His dad retired at the age of 64 after a long career, mainly as a joiner, which started with a seven-year apprenticeship when he left home in Scotland. He worked in Jersey, met his wife, Sheila, now 80, and he later became a contract manager for Loach construction, Colwick.
He began going to the home for day care. Sheila was on dialysis three days a week. Murray Hyslop, who had Parkinson’s Disease, began falling over in the night and he took the decision to move into Willow Tree full-time.
“He was a family-orientated person,” said his son. “He was dedicated to his family. Loved for family to visit. It must have been tragic for him because he could not see family as often as we liked.
“He liked walking. He was part of a local rambling club and enjoyed gardening. Parkinson’s took its toll.”
Sheila Hyslop said, “Murray was a wonderful husband” who she misses so much.

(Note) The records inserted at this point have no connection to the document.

(* ===== verification/Rounding.v ===== *)
(** From a continuous target to tradable quantities ([domain/r3_rounding.py],
    [application/r3_rounding.py]): rounding to the increments of each product, repair of
    violated caps by removing one increment at a time, attribution of the result to the
    sleeves, and the boundary that blocks whatever cannot be made valid.

    The set of reasons that the functions of the source share and update in place is the
    state of the monad [M Reasons]: it survives the exceptions that are handled. *)

From S2P Require Import Prelude PySorted PyStr PyTime PyDecimal PyDecFn Sha256 PyJson PyFloat PyFloatFn Domain CaptureFeed Economics Portfolio Risk Target.
From Stdlib Require Import Ascii SpecFloat.

Definition ROUNDING_CONTRACT : string := "qtrad-r3-rounding-repair-v1".
Definition REASON_CODE_VERSION : string := "qtrad-r3-reason-codes-v1".

(** ** Reason codes *)

Inductive RoundingDisposition : Type := RD_ACCEPTED | RD_PROJECTED | RD_BLOCKED.
#[export] Instance RoundingDisposition_eq_dec : EqDecision RoundingDisposition.
Proof. solve_decision. Defined.
Definition RoundingDisposition_str (d : RoundingDisposition) : string :=
  match d with RD_ACCEPTED => "ACCEPTED" | RD_PROJECTED => "PROJECTED" | RD_BLOCKED => "BLOCKED" end.

(** The values of [RoundingReasonCode], in their order. *)
Definition REASON_CODE_ORDER : list string :=
  ["INPUT_ECONOMICS_MISSING"; "INPUT_FX_MISSING"; "INPUT_COST_INVALID"; "INPUT_RISK_INVALID";
   "ZERO_FORECAST_NEW_EXPOSURE_BLOCKED"; "ASSET_PAPER_INELIGIBLE"; "SOLVER_ERROR"; "SOLVER_NON_OPTIMAL";
   "SOLVER_INFEASIBLE"; "SOLVER_RESULT_INVALID"; "QUANTITY_ROUNDED"; "MINIMUM_QUANTITY_NOT_MET"; "ASSET_CAP_REPAIR";
   "GROSS_CAP_REPAIR"; "NET_CAP_REPAIR"; "CONCENTRATION_CAP_REPAIR"; "GROUP_CAP_REPAIR"; "CURRENCY_CAP_REPAIR";
   "PORTFOLIO_RISK_REPAIR"; "CURRENT_POSITION_PROJECTED"; "NEW_ALPHA_EXPOSURE_BLOCKED"; "ATTRIBUTION_RESIDUAL_REPAIRED";
   "DECISION_BLOCKED"].
(* ===== verification/IbkrResults.v ===== *)
(** Results of IBKR historical acquisition, [application/ibkr_results.py]: the evidence of a
    request derived from its raw callbacks, the construction of request and aggregate results
    from a snapshot of the execution store, their independent replay, and the verification of
    a snapshot before execution goes on.

    [json.loads] of the stored plan bytes is the variable [json_loads], [None] when it raises,
    as in IbkrStore.v. *)

From S2P Require Import Prelude PySorted PyStr PyTime PyDecimal Sha256 PyJson PyParse Domain Storage EventStore CaptureFeed IbkrPlan IbkrStore IbkrEvidence.

(** ** Dictionaries *)

(** [{key(x): x for x in values}]: a repeated key keeps its place and takes the last value. *)
Fixpoint assoc_set {A} (k : string) (v : A) (d : list (string * A)) : list (string * A) :=
  match d with
  | [] => [(k, v)]
  | (k', v') :: d => if String.eqb k' k then (k', v) :: d else (k', v') :: assoc_set k v d
  end.
Definition dict_by {A} (key : A → string) (values : list A) : list (string * A) :=
  fold_left (λ d x, assoc_set (key x) x d) values [].
Definition assoc_get {A} (k : string) (d : list (string * A)) : option A :=
  snd <$> List.find (λ kv, String.eqb kv.1 k) d.
(** [d[key]] *)
Definition assoc_item {A} (k : string) (d : list (string * A)) : res A :=
  match assoc_get k d with Some v => Ok v | None => Raise (KeyError k) end.

Definition _group_by {K T} `{Countable K} (key : T → K) (values : list T) : gmap K (list T) :=
  fold_left (λ g v, <[key v := default [] (g !! key v) ++ [v]]> g) values ∅.
(** [groups.get(key, ())] *)
Definition group_get {K T} `{Countable K} (k : K) (g : gmap K (list T)) : list T := default [] (g !! k).

(** The number of [True] answers. *)
Definition count_by {T} (f : T → bool) (l : list T) : Z := Z.of_nat (length (List.filter f l)).

(** ** Closure of an attempt *)

Definition _callback_matches_attempt (c : IbkrHistoricalCallbackEvidence) (a : IbkrHistoricalAttemptEvidence) : bool :=
  bool_decide (cr_connection_session_id c = at_connection_session_id a)
  && (cr_provider_request_id c =? at_provider_request_id a)
  && (cr_connection_generation c =? at_connection_generation a).
Definition _completion_matches_attempt (m : IbkrHistoricalCompletionEvidence) (a : IbkrHistoricalAttemptEvidence) : bool :=
  bool_decide (cm_connection_session_id m = at_connection_session_id a)
  && (cm_provider_request_id m =? at_provider_request_id a)
  && (cm_connection_generation m =? at_connection_generation a).
(** ** What the verifier never accepts *)

(** A closed attempt that has an eligible completion marker, but whose outcome no marker explains. *)
Definition unexplained (a : IbkrHistoricalAttempt) : Prop :=
  at_status a ≠ STARTED ∧ at_status a ≠ ATT_SUCCEEDED ∧
  (at_status a = TERMINAL_FAILURE →
     at_terminal_disposition a ≠ Some PROVIDER_REJECTED ∧ at_terminal_disposition a ≠ Some SESSION_EVIDENCE_UNAVAILABLE).
Definition contradicted (db : ExecutionDB) (sha : string) (id : UUID) : Prop :=
  ∃ a m, x_attempts db !! id = Some a ∧ at_plan_sha256 a = sha ∧ unexplained a ∧
         m ∈ x_markers db ∧ eligible_marker a m = true.

Lemma eligible_marker_iff a m : eligible_marker a m = marks_attempt a m && cm_closure_eligible m && _completion_matches_attempt m a.
Proof.
  unfold eligible_marker, marks_attempt, _completion_matches_attempt.
  destruct (bool_decide (cm_attempt_id m = _)), (bool_decide (cm_connection_session_id m = _)),
    (cm_connection_generation m =? _), (cm_provider_request_id m =? _), (cm_closure_eligible m); done.
Qed.

Lemma unexplained_refused allow request callbacks markers a m u :
  unexplained a → m ∈ markers → eligible_marker a m = true →
  attempt_outcome allow request callbacks markers a ≠ Ok u.
Proof.
  intros (Hs & Hok & Ht) Hm He. unfold attempt_outcome. intros (? & _ & H)%bind_Ok. rewrite decide_False in H by done.
  apply bind_Ok in H as (? & _ & H).
  assert (m ∈ _eligible_markers_for_evidence markers a) as Hin.
  { unfold _eligible_markers_for_evidence. apply elem_of_filter_bool. split; [done|]. by rewrite <- eligible_marker_iff. }
  destruct (_eligible_markers_for_evidence markers a) as [|m' ms]; [by apply elem_of_nil in Hin|].
  assert (∀ st d, (st ≠ ATT_SUCCEEDED → st = TERMINAL_FAILURE ∧ (d = PROVIDER_REJECTED ∨ d = SESSION_EVIDENCE_UNAVAILABLE)) →
    ¬ (at_status a = st ∧ at_terminal_disposition a = Some d)) as Hno.
  { intros st d Hst [<- E]. destruct (Hst Hok) as [E' Hd]. destruct (Ht E'). naive_solver. }
  revert H. destruct (existsb _ _); [|destruct (bool_decide (hr_kind request = SCHEDULE) && _)]; intros H%raise_if_Ok;
    apply orb_false_iff in H as [H1%negb_false_iff%bool_decide_eq_true H2%negb_false_iff%bool_decide_eq_true];
    eapply Hno; [|by split| |by split| |by split]; naive_solver.
Qed.

(** The plan row's requests are registered before their attempts, so the verifier looks at them all. *)
Lemma contradicted_refused column_size json_loads db plan id s maximum_attempts allow u :
  attempts_inv db → contradicted db (hp_plan_sha256 plan) id →
  read_ibkr_historical_execution column_size db (hp_plan_sha256 plan) = Ok s →
  verify_ibkr_historical_execution_snapshot json_loads plan s maximum_attempts allow ≠ Ok u.
Proof.
  intros Hi (a & m & Ha & Hp & Hun & Hm & He) Hs.
  destruct (read_rows _ _ _ _ Hs) as (Er & Ea & _ & Em & _).
  unfold verify_ibkr_historical_execution_snapshot. intros (? & _ & H)%bind_Ok. do 2 apply bind_Ok in H as (? & _ & H).
  apply bind_Ok in H as (? & Hclosed%raise_if_Ok & H).
  destruct (ai_attempt _ Hi _ _ Ha) as [Eid _]. destruct (ai_request _ Hi _ _ Ha) as [row Hrow].
  assert (at_request_sha256 a ∈ map hr_request_sha256 (hp_requests plan)) as (r & Ehr & Hr)%list_elem_of_fmap.
  { apply orb_false_iff in Hclosed as [_ Hsame%negb_false_iff]. apply bool_decide_eq_true in Hsame.
    assert (at_request_sha256 a ∈ (list_to_set (map rs_request_sha256 (sn_requests s)) : gset string)) as Hin.
    { apply elem_of_list_to_set. rewrite Er. apply list_elem_of_fmap. exists (at_request_sha256 a, row). split; [done|].
      unfold plan_requests. apply elem_of_py_sorted, elem_of_requests_of. by rewrite <- Hp. }
    rewrite Hsame in Hin. apply elem_of_list_to_set, list_elem_of_fmap in Hin as ([k r] & -> & Hin). cbn.
    apply dict_by_elem in Hin as [<- Hin]. apply list_elem_of_fmap. eauto. }
  specialize (proj1 (for_each_unit _ _ _) H r Hr) as Hv. unfold verify_request in Hv.
  apply bind_Ok in Hv as (stored & _ & Hv). apply bind_Ok in Hv as (? & _ & Hv). do 4 apply bind_Ok in Hv as (? & _ & Hv).
  apply bind_Ok in Hv as (? & Hloop & _). pose proof (proj1 (for_each_unit _ _ _) Hloop a) as Hat. cbv beta in Hat.
  rewrite bind_Ok in Hat. destruct Hat as (? & _ & Hat).
  { apply elem_of_py_sorted. rewrite group_get_filter, Ea. apply elem_of_filter_bool.
    split; [|by apply bool_decide_true].
    unfold plan_attempts. apply elem_of_py_sorted, elem_of_filter_bool. split; [|by apply String.eqb_eq].
    apply list_elem_of_fmap. exists (id, a). split; [done|]. by apply elem_of_map_to_list. }
  unfold _validate_attempt_outcomes in Hat. specialize (proj1 (for_each_unit _ _ _) Hat a ltac:(set_solver)) as Hone.
  revert Hone. eapply unexplained_refused; [done| |exact He]. rewrite group_get_filter, Em. apply elem_of_filter_bool.
  assert (cm_attempt_id m = at_attempt_id a) as Ema by (unfold eligible_marker in He; bool_prop; tauto).
  split; [|by apply bool_decide_true]. unfold plan_markers. apply elem_of_py_sorted, elem_of_filter_bool.
  split; [done|]. unfold of_plan. rewrite Ema, Eid, Ha. by apply String.eqb_eq.
Qed.

(** Nothing the store does later helps. *)
Lemma contradicted_change db db' sha id : change db db' → contradicted db sha id → contradicted db' sha id.
Proof.
  intros H (a & m & Ha & Hp & Hun & Hm & He).
  destruct H as [|db b r _ _ Hno _ _ _ _|db c ms _|db b r status t d de rs sel Hc| |]; try (by exists a, m).
  - assert (at_attempt_id b ≠ id) by congruence. exists a, m. split_and!; try done. cbn. by rewrite lookup_insert_ne.
  - exists a, m. split_and!; try done. cbn. apply elem_of_app. by left.
  - assert (at_attempt_id b ≠ id).
    { intros <-. destruct Hc as [C1 _ C3]. rewrite C1 in Ha. simplify_eq. by destruct Hun. }
    exists a, m. split_and!; try done. cbn. by rewrite lookup_insert_ne.
Qed.
Lemma contradicted_changes db db' sha id : rtc change db db' → contradicted db sha id → contradicted db' sha id.
Proof. induction 1 as [|x y z H _ IH]; [done|]. intros Hc. by apply IH, (contradicted_change x). Qed.

(** A schedule attempt that was completed without schedule data and not failed before the process stopped. *)
Definition unfinished_schedule (db : ExecutionDB) (a : IbkrHistoricalAttempt) : Prop :=
  x_attempts db !! at_attempt_id a = Some a ∧ at_status a = STARTED ∧
  (∃ r, x_requests db !! request_of a = Some r ∧ xr_request_kind r = SCHEDULE) ∧
  ∃ m, first_marker db a = Some m ∧ count_before db (at_attempt_id a) (cm_sequence m) CB_ERROR = 0 ∧
       cm_raw_schedule_callback_count m = 0.

Lemma unfinished_other db b db' o a :
  closed_by db b db' o → at_attempt_id b ≠ at_attempt_id a → unfinished_schedule db a → unfinished_schedule db' a.
Proof.
  intros Hc Hne (Ha & Hs & (r & Hr & Hk) & m & Hm & He & Hz).
  split_and!; [by rewrite (closed_by_other _ _ _ _ _ Hc)|done| |].
  - destruct (decide (request_of a = request_of b)) as [E|E].
    + destruct Hc as (rb & st & t & d & de & rs & sel & C & -> & _). eexists. cbn. rewrite E, lookup_insert_eq.
      split; [done|]. cbn. destruct C as [_ C2 _]. congruence.
    + exists r. by rewrite (closed_by_other_request _ _ _ _ _ Hc).
  - destruct Hc as (rb & st & t & d & de & rs & sel & C & -> & _). by exists m.
Qed.

(** What closing an attempt writes. *)
Lemma close_attempt_writes after db a r status t disposition detail rstatus selected db' o :
  close_attempt after db (a, r) status t disposition detail rstatus selected = Ok (db', o) →
  x_attempts db' !! at_attempt_id a = Some (closed_attempt a status t disposition detail) ∧ x_markers db' = x_markers db.
Proof.
  unfold close_attempt. destruct (_attempt_for_update _ _); [|done]. intros (? & _ & [= <- _])%bind_Ok. cbn.
  by rewrite lookup_insert_eq.
Qed.

Section settling.
Context (t : datetime) (maximum_attempts : Z).
Hypothesis t_utc : is_utc t.
Hypothesis maximum_bound : maximum_attempts <= 6.

Lemma settle_unfinished db os a db' os' :
  execution_inv db → unfinished_schedule db a → settle_attempt t maximum_attempts (db, os) a = Ok (db', os') →
  contradicted db' (at_plan_sha256 a) (at_attempt_id a).
Proof.
  intros Hi (Ha & Hs & (r & Hr & Hk) & m & Hm & He & Hz). unfold settle_attempt, _finalize_attempt_locked, _invalidate_attempt_locked.
  assert (_attempt_for_update db (at_attempt_id a) = Some (a, r)) as -> by (by apply attempt_for_update_Some; [apply Hi|]).
  rewrite (bool_decide_true (at_status a = STARTED)), Hm, He, Hk, Hz by done. cbn [negb Z.eqb andb bool_decide exn_class].
  rewrite (bool_decide_true (SCHEDULE = SCHEDULE)) by done. cbn [andb]. rewrite decide_True by done.
  intros ([db1 o] & Hclose%close_attempt_writes & [= <- _])%bind_Ok. destruct Hclose as [Hrow Hms].
  eexists _, m. split_and!; [exact Hrow|done| |rewrite Hms; by apply first_marker_Some in Hm as [??]|].
  - destruct (Z.leb_spec maximum_attempts (at_attempt_ordinal a)); split_and!; cbn; done.
  - apply first_marker_Some in Hm as [_ Hel]. exact Hel.
Qed.

Lemma settle_loop_contradicts l db os db' os' a :
  execution_inv db → NoDup (map at_attempt_id l) →
  (∀ b, b ∈ l → x_attempts db !! at_attempt_id b = Some b ∧ at_status b = STARTED) →
  a ∈ l → unfinished_schedule db a → for_each (settle_attempt t maximum_attempts) (db, os) l = Ok (db', os') →
  contradicted db' (at_plan_sha256 a) (at_attempt_id a).
Proof.
  revert db os. induction l as [|b l IH]; intros db os Hi Hn Hl Hin Hu H; [by apply elem_of_nil in Hin|].
  cbn in Hn. apply NoDup_cons in Hn as [Hnb Hn]. destruct (Hl b ltac:(set_solver)) as [Hb Hs].
  destruct (ai_request _ (xi_attempts _ Hi) _ _ Hb) as [r Hr].
  destruct (settle_started t maximum_attempts db os b r t_utc maximum_bound Hi Hb Hr Hs) as (db1 & o & Es & Hc).
  cbn [for_each] in H. rewrite Es in H. cbn [mbind res_bind] in H.
  pose proof (change_inv _ _ (closed_by_change _ _ _ _ Hc) Hi) as Hi1.
  assert (∀ c, c ∈ l → x_attempts db1 !! at_attempt_id c = Some c ∧ at_status c = STARTED) as Hl1.
  { intros c Hcl. rewrite (closed_by_other _ _ _ _ _ Hc); [by apply Hl; set_solver|]. intros E. apply Hnb. rewrite <- E.
    apply list_elem_of_fmap; by eauto. }
  apply elem_of_cons in Hin as [->|Hin].
  - destruct (settle_loop t maximum_attempts l db1 (os ++ [o]) t_utc maximum_bound Hi1 Hn Hl1) as (d & os2 & E & Hch & _).
    rewrite E in H. simplify_eq. eapply contradicted_changes; [exact Hch|]. exact (settle_unfinished db os b _ _ Hi Hu Es).
  - eapply (IH db1); try done. eapply unfinished_other; [done| |done]. intros E. apply Hnb. rewrite E. apply list_elem_of_fmap; by eauto.
Qed.
End settling.

(** C38: Recovery can leave a plan that no later run gets past. If the process stopped between the
    completion of a schedule attempt without schedule data and the failure of that attempt, then recovery
    of the plan returns, and every later state of the store reads as a snapshot that the verifier
    refuses, whatever is done and whichever settings the verifier is given. *)
Theorem recovery_blocks_execution column_size json_loads db db' plan a t maximum_attempts os :
  reachable db → unfinished_schedule db a → at_plan_sha256 a = hp_plan_sha256 plan →
  recover_ibkr_historical_execution db (hp_plan_sha256 plan) t maximum_attempts = Ok (db', os) →
  ∀ db'' s maximum_attempts' allow, rtc execution_step db' db'' →
    read_ibkr_historical_execution column_size db'' (hp_plan_sha256 plan) = Ok s →
    is_ok (verify_ibkr_historical_execution_snapshot json_loads plan s maximum_attempts' allow) = false.
Proof.
  intros Hre Hu Hp Hrec db'' s maximum' allow Hsteps Hs. pose proof (reachable_inv _ Hre) as Hi.
  assert (execution_inv db') as Hi' by (eapply changes_inv; [by eapply recover_changes|done]).
  revert Hrec. unfold recover_ibkr_historical_execution. intros (? & _ & H)%bind_Ok.
  apply bind_Ok in H as (? & Hmax%maximum_bounds & H). apply bind_Ok in H as (? & [Ht _]%require_utc_Ok & H).
  apply (settle_loop_contradicts t maximum_attempts Ht ltac:(lia) _ _ _ _ _ a) in H; [|done|apply NoDup_attempts_where, Hi| | |done].
  - rewrite Hp in H. eapply contradicted_changes in H; [|by apply steps_changes].
    destruct (verify_ibkr_historical_execution_snapshot _ _ _ _ _) eqn:E; [|done]. exfalso. eapply contradicted_refused in E; [done| |done|done].
    apply xi_attempts. eapply changes_inv; [by apply steps_changes|done].
  - intros b [Hb Hf]%elem_of_attempts_where; [|apply Hi]. bool_prop. tauto.
  - destruct Hu as (Ha & Hst & _). apply elem_of_attempts_where; [apply Hi|]. split; [done|].
    by rewrite Hp, String.eqb_refl, bool_decide_true.
Qed.

(** ** Witness: a process that stops before it fails a schedule attempt *)

Definition sample_schedule : IbkrHistoricalRequest :=
  default sample_bars (List.find (λ r, negb (is_bar r)) (hp_requests sample_plan)).
Definition sample_size (j : json) : Z := len (dumps j).
Definition registered : ExecutionDB :=
  (ok_or (empty_execution, REGISTERED)
     (register_ibkr_historical_plan sample_loads empty_execution sample_plan None (utc 0))).1.
Definition running : ExecutionDB :=
  (ok_or (registered, None)
     (start_ibkr_historical_attempt registered (sample_uuid 1) (hp_plan_sha256 sample_plan) (hr_request_sha256 sample_schedule)
        (sample_uuid 9) 1 1 (utc (seconds 1)) 3)).1.
Definition completion : IbkrHistoricalCallback := mkCallback (sample_uuid 9) 1 1 CB_COMPLETION (utc (seconds 2)) [].
Definition stopped : ExecutionDB :=
  (ok_or (running, no_record) (append_ibkr_historical_callback running (sample_uuid 1) completion)).1.
Definition recovered : ExecutionDB :=
  (ok_or (stopped, []) (recover_ibkr_historical_execution stopped (hp_plan_sha256 sample_plan) (utc (seconds 3)) 3)).1.
Definition verify_read (plan : IbkrHistoricalPlan) (allow : bool) (r : res IbkrHistoricalExecutionSnapshot) : res unit :=
  s ← r; verify_ibkr_historical_execution_snapshot sample_loads plan s 3 allow.
Definition verified (db : ExecutionDB) (allow : bool) : res unit :=
  verify_read sample_plan allow (read_ibkr_historical_execution sample_size db (hp_plan_sha256 sample_plan)).
Definition sample_running : IbkrHistoricalAttempt :=
  mkAttempt (sample_uuid 1) (hp_plan_sha256 sample_plan) (hr_request_sha256 sample_schedule) (sample_uuid 9) 1 1 1
    (utc (seconds 1)) STARTED None None None.
(** X3: the enrollments follow their child and their parent, and
    through the child its daycare.  Deleting a stored child (a stored
    parent) answers 200 and removes exactly the enrollments whose
    [child_id] ([parent_id]) is the deleted id; after a stored daycare
    is deleted no enrollment is left for a child that belonged to
    it. *)
Theorem delete_cascades_to_enrollments (id : string) (n : Z) (db : database) :
  Pg.int4in id = Accepted n →
  (n ∈ ids child db →
   ∃ db',
     delete_child id db
     = Some (db', inr (Response 200 (Deleted "Child deleted successfully")))
     ∧ enrollments db'
       = filter (λ e, Enrollment.child_id e ≠ Some n) (enrollments db))
  ∧ (n ∈ ids parent db →
     ∃ db',
       delete_parent id db
       = Some (db', inr (Response 200 (Deleted "Parent deleted successfully")))
       ∧ enrollments db'
         = filter (λ e, Enrollment.parent_id e ≠ Some n) (enrollments db))
  ∧ (n ∈ ids daycare db →
     ∃ db',
       delete_daycare id db
       = Some (db', inr (Response 200 (Deleted "Daycare deleted successfully")))
       ∧ ∀ c e, c ∈ children db → Child.daycare_id c = Some n →
           e ∈ enrollments db' → Enrollment.child_id e ≠ Some (Child.id c)).
Proof.
  intros Hid.
  assert (∀ A (f : A → Z) (l : list A) (fk : option Z), n ∈ f <$> l →
            refers fk (f <$> hit (λ r, f r = n) l) ↔ fk = Some n) as Hgone.
  { intros A f l fk Hin. destruct fk as [k|]; [|done]. simpl. split.
    - intros (r & -> & [E _]%list_elem_of_filter)%list_elem_of_fmap. by rewrite E.
    - intros [= ->]. apply list_elem_of_fmap in Hin as (r & -> & Hr).
      apply list_elem_of_fmap. exists r. split; [done|]. by apply list_elem_of_filter. }
  split; [|split]; intros Hin; eexists.
  - split.
    + change (delete_child id) with (delete_one child id).
      rewrite (delete_one_run child id n db Hid), (bool_decide_eq_true_2 _ Hin).
      reflexivity.
    + cbn. apply list_filter_iff. intros e.
      rewrite ids_of in Hin. by rewrite (Hgone _ Child.id _ _ Hin).
  - split.
    + change (delete_parent id) with (delete_one parent id).
      rewrite (delete_one_run parent id n db Hid), (bool_decide_eq_true_2 _ Hin).
      reflexivity.
    + cbn. apply list_filter_iff. intros e.
      rewrite ids_of in Hin. by rewrite (Hgone _ Parent.id _ _ Hin).
  - split.
    + change (delete_daycare id) with (delete_one daycare id).
      rewrite (delete_one_run daycare id n db Hid), (bool_decide_eq_true_2 _ Hin).
      reflexivity.
    + intros c e Hc Hd. cbn. intros [He _]%list_elem_of_filter E. apply He.
      rewrite E. simpl. apply list_elem_of_fmap.
      eexists (null_classroom _ c). split.
      { unfold null_classroom. by destruct (decide _). }
      apply list_elem_of_filter. split.
      * rewrite ids_of in Hin. apply (Hgone _ Daycare.id _ _ Hin).
        rewrite <- Hd. unfold null_classroom. by destruct (decide _).
      * by apply list_elem_of_fmap_2.
Qed.

Lemma delete_cascades_to_enrollments_witness :
  (∃ db',
     delete_child "2" seed
     = Some (db', inr (Response 200 (Deleted "Child deleted successfully")))
     ∧ enrollments db'
       = filter (λ e, Enrollment.child_id e ≠ Some 2) (enrollments seed))
  ∧ (∃ db',
       delete_parent "2" seed
       = Some (db', inr (Response 200 (Deleted "Parent deleted successfully")))
       ∧ enrollments db'
         = filter (λ e, Enrollment.parent_id e ≠ Some 2) (enrollments seed)).
Proof.
  destruct (delete_cascades_to_enrollments "2" 2 seed eq_refl) as (Hc & Hp & _).
  split; [apply Hc | apply Hp]; decide_closed.
Defined.

(** X4: a delete by an id that reads as an integer leaves alone every
    table that no foreign key leads to from the table it addresses:
    the parents and the daycares unless they are addressed themselves,
    the classrooms unless a daycare or a classroom is deleted, the
    children when a parent or an enrollment is deleted, the
    enrollments when a classroom is deleted. *)
Theorem delete_leaves_unrelated_tables
    (t : table) (id : string) (n : Z) (db db' : database) (x : error + response) :
  reads_as t id n → delete_one t id db = Some (db', x) →
  (t ≠ daycare → daycares db' = daycares db)
  ∧ (t ≠ parent → parents db' = parents db)
  ∧ (t ≠ daycare → t ≠ classroom → classrooms db' = classrooms db)
  ∧ (t = parent ∨ t = enrollment → children db' = children db)
  ∧ (t = classroom → enrollments db' = enrollments db).
Proof.
  intros Hid. rewrite (delete_one_run t id n db Hid). intros [= <- _].
  destruct t; cbn; repeat split; try done; intros; by intuition.
Qed.

Lemma delete_leaves_unrelated_tables_witness :
  ∃ db', 
    delete_one classroom "2" seed
    = Some (db', inr (Response 200 (Deleted (deleted_message classroom))))
    ∧ daycares db' = daycares seed ∧ parents db' = parents seed
    ∧ enrollments db' = enrollments seed.
Proof.
  eexists. split; [reflexivity|].
  destruct (delete_leaves_unrelated_tables classroom "2" 2 seed _ _ eq_refl eq_refl)
    as (Hd & Hp & _ & _ & He).
  split; [by apply Hd|]. split; [by apply Hp|]. by apply He.
Defined.

(** ** What an update can do, whatever the request *)

Lemma bound_writes {A} (t : table) (db : database) (read : string → parsed A)
    (p : param) (k : option A → reply) :
  (∀ a, writes_row t db (k a)) → writes_row t db (bound read p db k).
Proof.
  intros Hk. destruct p as [s|]; cbn; [|apply Hk].
  destruct (read s); cbn; [apply Hk|done..].
Qed.

Lemma assigned_writes (t : table) (db : database) (n : nat) (p : param) (m : bool)
    (k : option string → reply) :
  (∀ a, writes_row t db (k a)) → writes_row t db (assigned n p m db k).
Proof.
  intros Hk. destruct p as [s|]; cbn; [|apply Hk].
  destruct (Pg.varchar n s); cbn; [apply Hk|by destruct m|done].
Qed.

Lemma not_null_writes {A} (t : table) (db : database) (v : option A) (k : A → reply) :
  (∀ a, writes_row t db (k a)) → writes_row t db (not_null v db k).
Proof. intros Hk. destruct v; cbn; [apply Hk|done]. Qed.

Lemma references_writes (t : table) (db : database) (fk : option Z) (l : list Z)
    (k : reply) :
  (points_into fk l = true → writes_row t db k) →
  writes_row t db (references fk l db k).
Proof.
  intros Hk. rewrite references_points_into.
  destruct (points_into fk l); [by apply Hk|done].
Qed.

Lemma assigned_literal_writes (t : table) (db : database) (l : literal) (m : bool)
    (k : option Z → reply) :
  (∀ a, writes_row t db (k a)) → writes_row t db (assigned_literal l m db k).
Proof.
  intros Hk. destruct l as [n| |]; cbn; [|done|apply Hk].
  destruct (Pg.in_int4 n); [apply Hk|by destruct m].
Qed.

Lemma compared_literal_writes (t : table) (db : database) (l : literal)
    (k : option Z → reply) :
  (∀ a, writes_row t db (k a)) → writes_row t db (compared_literal l db k).
Proof. intros Hk. destruct l; cbn; [apply Hk|done|apply Hk]. Qed.

Lemma any_matching_some {A} (f : A → Z) (n : option Z) (l : list A) :
  any (matching f n l) = true →
  ∃ k x rest, n = Some k ∧ k ∈ f <$> l ∧ matching f n l = x :: rest ∧ f x = k.
Proof.
  destruct (matching f n l) as [|x rest] eqn:E; [done|]. intros _.
  assert (x ∈ matching f n l) as Hx by (rewrite E; constructor).
  apply list_elem_of_filter in Hx as [Hn Hx].
  exists (f x), x, rest. split; [done|]. split; [|done]. by apply list_elem_of_fmap_2.
Qed.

“Failings in his care have finally been recognised and he can now rest in peace.”
Now Andrew Hyslop plans to update the Care Quality Commission on the outcome of the inquest, and has a complaint running with the local Government and Social Care ombudsman over the investigation by the home into his father’s care.
The CQC carried out an inspection on the back of complaints from Andrew Hyslop and other persons with relatives at Willow Tree House and the home was rated as “inadequate” following an inspection of the home in January 2021.
A subsequent inspection took place in June 2021 and this resulted in an overall rating of “requires improvement” but with safety still rated as “inadequate”, the inquest heard.
Andrew Hyslop made a complaint on his father’s behalf regarding the care afforded to his dad, who had lived in Mansfield Woodhouse before going into the home.
An investigation was carried out by the Local Authority into the events leading up to Mr Hyslop’s admission and the Local Authority made a finding that the allegation of neglect was fully substantiated.